Here are some more data points:

Device 0: "Quadro RTX 4000"
  CUDA Driver Version / Runtime Version          11.0 / 9.2
  CUDA Capability Major/Minor version number:    7.5
[...]
  Concurrent copy and kernel execution:          Yes with 3 copy engine(s)

Device 1: "Quadro P2000"
  CUDA Driver Version / Runtime Version          11.0 / 9.2
  CUDA Capability Major/Minor version number:    6.1
[...]
  Concurrent copy and kernel execution:          Yes with 2 copy engine(s)

Hi,
Can anybody tell me if there has been some change in ampere architecture? My 3080 reports only 1 copy engine while the 2080 SUPER ( which is supposed to be inferior compared to 3080 ), reports 3 copy engines.

@njuffa
@Robert_Crovella

I have zero experience with Ampere-based GPUs. I would suggest filing a bug report with NVIDIA.
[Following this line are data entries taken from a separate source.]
Lemma wl_inv_selection offer pipe s :
  wl_inv (m_wl s) -> (forall o, offer = Some o -> o ∈ wl_live (m_wl s)) -> wl_inv (m_wl (OnDeviceSelection offer pipe s)).
Proof.
  intros Hi Hlive. unfold OnDeviceSelection. destruct offer as [o|]; [|by apply wl_inv_drain].
  destruct (current_source_ (m_wl s)); [by apply wl_inv_drain|].
  specialize (Hlive o eq_refl). pose proof (wl_inv_drain (Some o) _ Hi) as Hd.
  rewrite (wl_tracked _ Hi) in Hlive.
  destruct (DrainOtherOffers (Some o) (m_wl s)) as [mimes w] eqn:E. cbn [snd] in Hd.
  assert (Ho : o ∈ wl_live w).
  { injection E as _ <-. cbn. rewrite (wl_tracked _ Hi). set_solver. }
  assert (Hw : wl_inv (destroy_offers {[o]} (set_offers (delete o (offer_mimes_ w)) (wl_live w) (wl_misused w) w))).
  { apply (wl_inv_offers w (delete o (offer_mimes_ w)) (wl_live w ∖ {[o]})
      (wl_misused w || negb (bool_decide ({[o]} ⊆ wl_live w)))); [done| |].
    - by rewrite dom_delete_L, (wl_tracked _ Hd).
    - rewrite (wl_used_well _ Hd), bool_decide_eq_true_2; [done|set_solver]. }
  by destruct (choose_mime mimes), pipe.
Qed.

Lemma wl_inv_teardown w : wl_inv w -> wl_inv (TeardownWaylandObjects w).
Proof.
  intros Hi. unfold TeardownWaylandObjects.
  assert (H1 : wl_inv (set_offers ∅ (wl_live (destroy_offers (dom (offer_mimes_ w)) w))
                 (wl_misused (destroy_offers (dom (offer_mimes_ w)) w)) w)).
  { apply wl_inv_offers; [done| |by apply destroy_tracked]. cbn. rewrite (wl_tracked _ Hi), dom_empty_L. set_solver. }
  apply wl_inv_destroy_source in H1. destruct H1 as [Ht Hs Hf Hu]. split; cbn in *; done.
Qed.

Section Objects.
Context {codec : ImageCodec}.

Lemma wl_inv_step l s s' :
  no_primary l = true -> ext_exec l s = Some s' -> wl_inv (m_wl s) -> wl_inv (m_wl s').
Proof.
  intros Hp H Hi. destruct l; cbn [ext_exec no_primary] in H, Hp; repeat case_match; try discriminate H;
    try discriminate Hp; try (apply (inj Some) in H; subst s'); try done;
    try (by apply wl_inv_recreate); try (by apply wl_inv_destroy_source); try (by apply wl_inv_teardown).
  - unfold ExtProvideData. by destruct (bytes_eqb _ _).
  - destruct (finish_paste _ _ _ _ _ s) as [s1|] eqn:E; [|discriminate H].
    apply (inj Some) in H. subst s'. by apply finish_paste_shape in E as (written & ->).
  - (* XlOffer *) cbn. apply wl_inv_offers; [done| |by destruct Hi]. by rewrite dom_insert_L, (wl_tracked _ Hi).
  - (* XlOfferMime *) cbn. unfold OnOfferMime. destruct (offer_mimes_ (m_wl s) !! o) eqn:E; [|done].
    apply wl_inv_offers; [done| |by destruct Hi]. rewrite dom_insert_L, (wl_tracked _ Hi).
    apply elem_of_dom_2 in E. set_solver.
  - apply wl_inv_selection; [done|]. intros o [= <-].
    match goal with E : (main_idle s && _ && _)%bool = true |- _ => apply andb_prop in E as [E _]; apply andb_prop in E as [_ E];
      by apply bool_decide_eq_true in E end.
  - apply wl_inv_selection; [done|]. intros o [= <-].
    match goal with E : (main_idle s && _ && _)%bool = true |- _ => apply andb_prop in E as [E _]; apply andb_prop in E as [_ E];
      by apply bool_decide_eq_true in E end.
  - by apply wl_inv_selection.
  - by apply wl_inv_selection.
  - destruct (WaitAndWriteOnWorker _ _ _ _ _) as [wk|]; [|discriminate H]. by apply (inj Some) in H; subst s'.
  - destruct (finish_paste _ _ _ _ _ s) as [s1|] eqn:E; [|discriminate H].
    apply (inj Some) in H. subst s'. by apply finish_paste_shape in E as (written & ->).
Qed.

Lemma run_ext_invariant (I : ExtManager -> Prop) (P : ExtLabel -> bool) :
  (forall l s s', P l = true -> ext_exec l s = Some s' -> I s -> I s') ->
  forall ls s s', forallb P ls = true -> run_ext ls s = Some s' -> I s -> I s'.
Proof.
  intros Hstep ls s s' Hl. apply (run_exec_invariant ext_exec I (fun l => P l = true) Hstep).
  induction ls as [|l ls IH]; [done|]. apply andb_prop in Hl as [Hl Hls]. constructor; auto.
Qed.
Lemma forallb_true (ls : list ExtLabel) : forallb (fun _ => true) ls = true.
Proof. by induction ls. Qed.

Lemma paste_inv_reachable ls s : run_ext ls init_ExtManager = Some s -> paste_inv s.
Proof.
  intros H. eapply (run_ext_invariant paste_inv (fun _ => true)); [|apply forallb_true|exact H|].
  - intros l s0 s1 _. apply paste_inv_step.
  - split; cbn; try done; by apply Forall_nil_2.
Qed.
Lemma fd_inv_reachable ls s : run_ext ls init_ExtManager = Some s -> fd_inv s.
Proof.
  intros H. eapply (run_ext_invariant fd_inv (fun _ => true)); [|apply forallb_true|exact H|].
  - intros l s0 s1 _. apply fd_inv_step.
  - split_and!; cbn; [by apply NoDup_nil_2|set_solver|done].
Qed.
Lemma wl_inv_reachable ls s :
  forallb no_primary ls = true -> run_ext ls init_ExtManager = Some s -> wl_inv (m_wl s).
Proof.
  intros Hl H. eapply (run_ext_invariant (fun s => wl_inv (m_wl s)) no_primary); [|exact Hl|exact H|].
  - intros l s0 s1. apply wl_inv_step.
  - split; cbn; try done; by (split; [apply NoDup_nil_2|apply Forall_nil_2]).
Qed.

(** *** The announcements, the data and the requests of a run *)

(** The hash and kind a call puts in force; texts and images set eagerly are
    their own hash. *)
Definition puts_in_force (l : ExtLabel) : option (list Z * ContentKind) :=
  match l with
  | XlSetText utf8 => Some (utf8, KText)
  | XlSetImage webp => Some (webp, KImage)
  | XlAnnounce kind hash => Some (hash, kind)
  | _ => None
  end.
Definition in_force (ls : list ExtLabel) : list Z * ContentKind := default ([], KText) (last (omap puts_in_force ls)).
Maybe (speculation!) NVIDIA has changed the definition of “copy engine” with Ampere and the new GPUs sport a new all-singing-all-dancing copy engine with multiple channels. If that were the case, reporting that as one engine would not be helpful to programmers who try to assess whether simultaneous bi-directional DMA transfers are possible.

I don’t happen to know the answer there, I suggest filing a bug report also.

Yes, I have filed a bug report for Windows 10.

The result is fine on Ubuntu 18.04 with CUDA 11.1, on which 2 async engines are reported, which is understandable since my variant ( MSI Ventus 3X OC ) does not have any NVLink or SLI connectors.

great, I hope you included all that info (that it appears to be correct on linux) in the bug report. Thanks for filing the bug, especially since it seems like it might be a driver issue.